Kremlin-Promoted Image of China Helps Fill Ideological Vacuum in Russia, Denisenko Says

Paul Goble

            Staunton, May 23 – The image of China the Kremlin has promoted as a country that is strong precisely because it is authoritarian and deals with the outside world from a position of strength helps fill the ideological vacuum the Putin regime has left unfilled and helps generate support both for its war in Ukraine and its repression at home, Alya Denisenko says.

            The sociologist who leads the PS Laboratory project on Russian attitudes since the war says that many Russians now view the future of their own country as resembling the regime’s image of China as “an isolated, independent and economically successful country that can dictate conditions from a position of strength” (posle.media/kitajskaya-mechta-dlya-rossijskoj-naczii/).

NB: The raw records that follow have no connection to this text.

(** X23.  The legend shows exactly the colours the map can have, from the
    highest band down: [getColor] always gives one of the legend's
    swatches, every swatch is the colour of some rate, and of two rates
    the greater one never has a swatch further down the legend. *)
Theorem getColor_matches_Legend :
  (forall rate, In (HousingStats.getColor rate) Display.Legend)
  /\ (forall c, In c Display.Legend -> exists rate, HousingStats.getColor rate = c)
  /\ (forall r1 r2, Number.geb r1 r2 = true ->
        exists i j : nat,
          Display.Legend !! i = Some (HousingStats.getColor r1)
          /\ Display.Legend !! j = Some (HousingStats.getColor r2)
          /\ (i <= j)%nat).
Proof.
  split; [|split].
  - intros rate. unfold HousingStats.getColor, Display.Legend.
    repeat match goal with
           | |- context [if Number.geb rate ?c then _ else _] =>
               destruct (Number.geb rate c)
           end; simpl; tauto.
  - intros c Hc. unfold Display.Legend in Hc. simpl in Hc.
    destruct Hc as [<-|[<-|[<-|[<-|[<-|[<-|[<-|[<-|[<-|[]]]]]]]]]].
    + exists (Number.of_Z 25). vm_compute. reflexivity.
    + exists (Number.of_Z 20). vm_compute. reflexivity.
    + exists (Number.of_Z 15). vm_compute. reflexivity.
    + exists (Number.of_Z 10). vm_compute. reflexivity.
    + exists (Number.of_Z 7). vm_compute. reflexivity.
    + exists (Number.of_Z 5). vm_compute. reflexivity.
    + exists (Number.of_Z 3). vm_compute. reflexivity.
    + exists (Number.of_Z 1). vm_compute. reflexivity.
    + exists Number.zero. vm_compute. reflexivity.
  - intros r1 r2 Hge. unfold HousingStats.getColor, Display.Legend.
    assert (Hup : forall c, Number.geb r2 c = true -> Number.geb r1 c = true)
      by (intros c; now apply LegendFacts.geb_trans).
    generalize dependent (Number.of_Z 25). intros t25.
    generalize dependent (Number.of_Z 20). intros t20.
    generalize dependent (Number.of_Z 15). intros t15.
    generalize dependent (Number.of_Z 10). intros t10.
    generalize dependent (Number.of_Z 7). intros t7.
    generalize dependent (Number.of_Z 5). intros t5.
    generalize dependent (Number.of_Z 3). intros t3.
    generalize dependent (Number.of_Z 1). intros t1.
    repeat match goal with
           | |- context [if Number.geb r2 ?c then _ else _] =>
               let E := fresh "E" in
               destruct (Number.geb r2 c) eqn:E;
               [ rewrite (Hup c E);
                 repeat match goal with
                        | |- context [if Number.geb r1 ?c' then _ else _] =>
                            destruct (Number.geb r1 c')
                        end;
                 solve [ ((exists 0%nat) + (exists 1%nat) + (exists 2%nat)
                          + (exists 3%nat) + (exists 4%nat) + (exists 5%nat)
                          + (exists 6%nat) + (exists 7%nat) + (exists 8%nat));
                         ((exists 0%nat) + (exists 1%nat) + (exists 2%nat)
                          + (exists 3%nat) + (exists 4%nat) + (exists 5%nat)
                          + (exists 6%nat) + (exists 7%nat) + (exists 8%nat));
                         split; [reflexivity | split; [reflexivity | lia]] ]
               | ]
           end.
    repeat match goal with
           | |- context [if Number.geb r1 ?c' then _ else _] =>
               destruct (Number.geb r1 c')
           end;
      solve [ ((exists 0%nat) + (exists 1%nat) + (exists 2%nat)
               + (exists 3%nat) + (exists 4%nat) + (exists 5%nat)
               + (exists 6%nat) + (exists 7%nat) + (exists 8%nat));
              exists 8%nat; split; [reflexivity | split; [reflexivity | lia]] ].
Qed.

            This image of China “not only fill the ideological emptiness regarding a vision of the future but also legitimates and justified” the war in Ukraine and the increasingly repressive policies of the Kremlin at home. After all, if that is how China has behaved in its rise to power, that is what Russia needs to do as well.

            From this image of China, she says she and her colleagues have found during interviews with Russians, the population of the Russian Federation has been provided with the basis for “an optimistic picture of the future of Russia,” something important because only if people believe in that can they accept what Moscow is doing now.

            “Many experts,” the sociologist says, “note that Kremlin propaganda has not been able to offer to Russians a model of the future,” limiting itself to attacks on the West but “not giving an alternative ideology or a clear picture as to where the country is headed.” But the regime’s boosting of the image of China provides precisely such a model.

            This use of China also provides “an alternative history of the development of the USSR,” Denisenko argues. It suggests to Russians what Putin clearly believes that if the Soviet system had not disintegrated in 1991, Russia would still be a powerful economy able to withstand anything the West did.

            And in this regard, references to China’s repressive system helps justify what Putin is doing at home. After all, if such policies help Beijing and the Chinese people, they can certainly help Moscow and the Russians. What all this means is that for Russians, China is more than an ally: it is a model for emulation and a source of justification for Kremlin policies.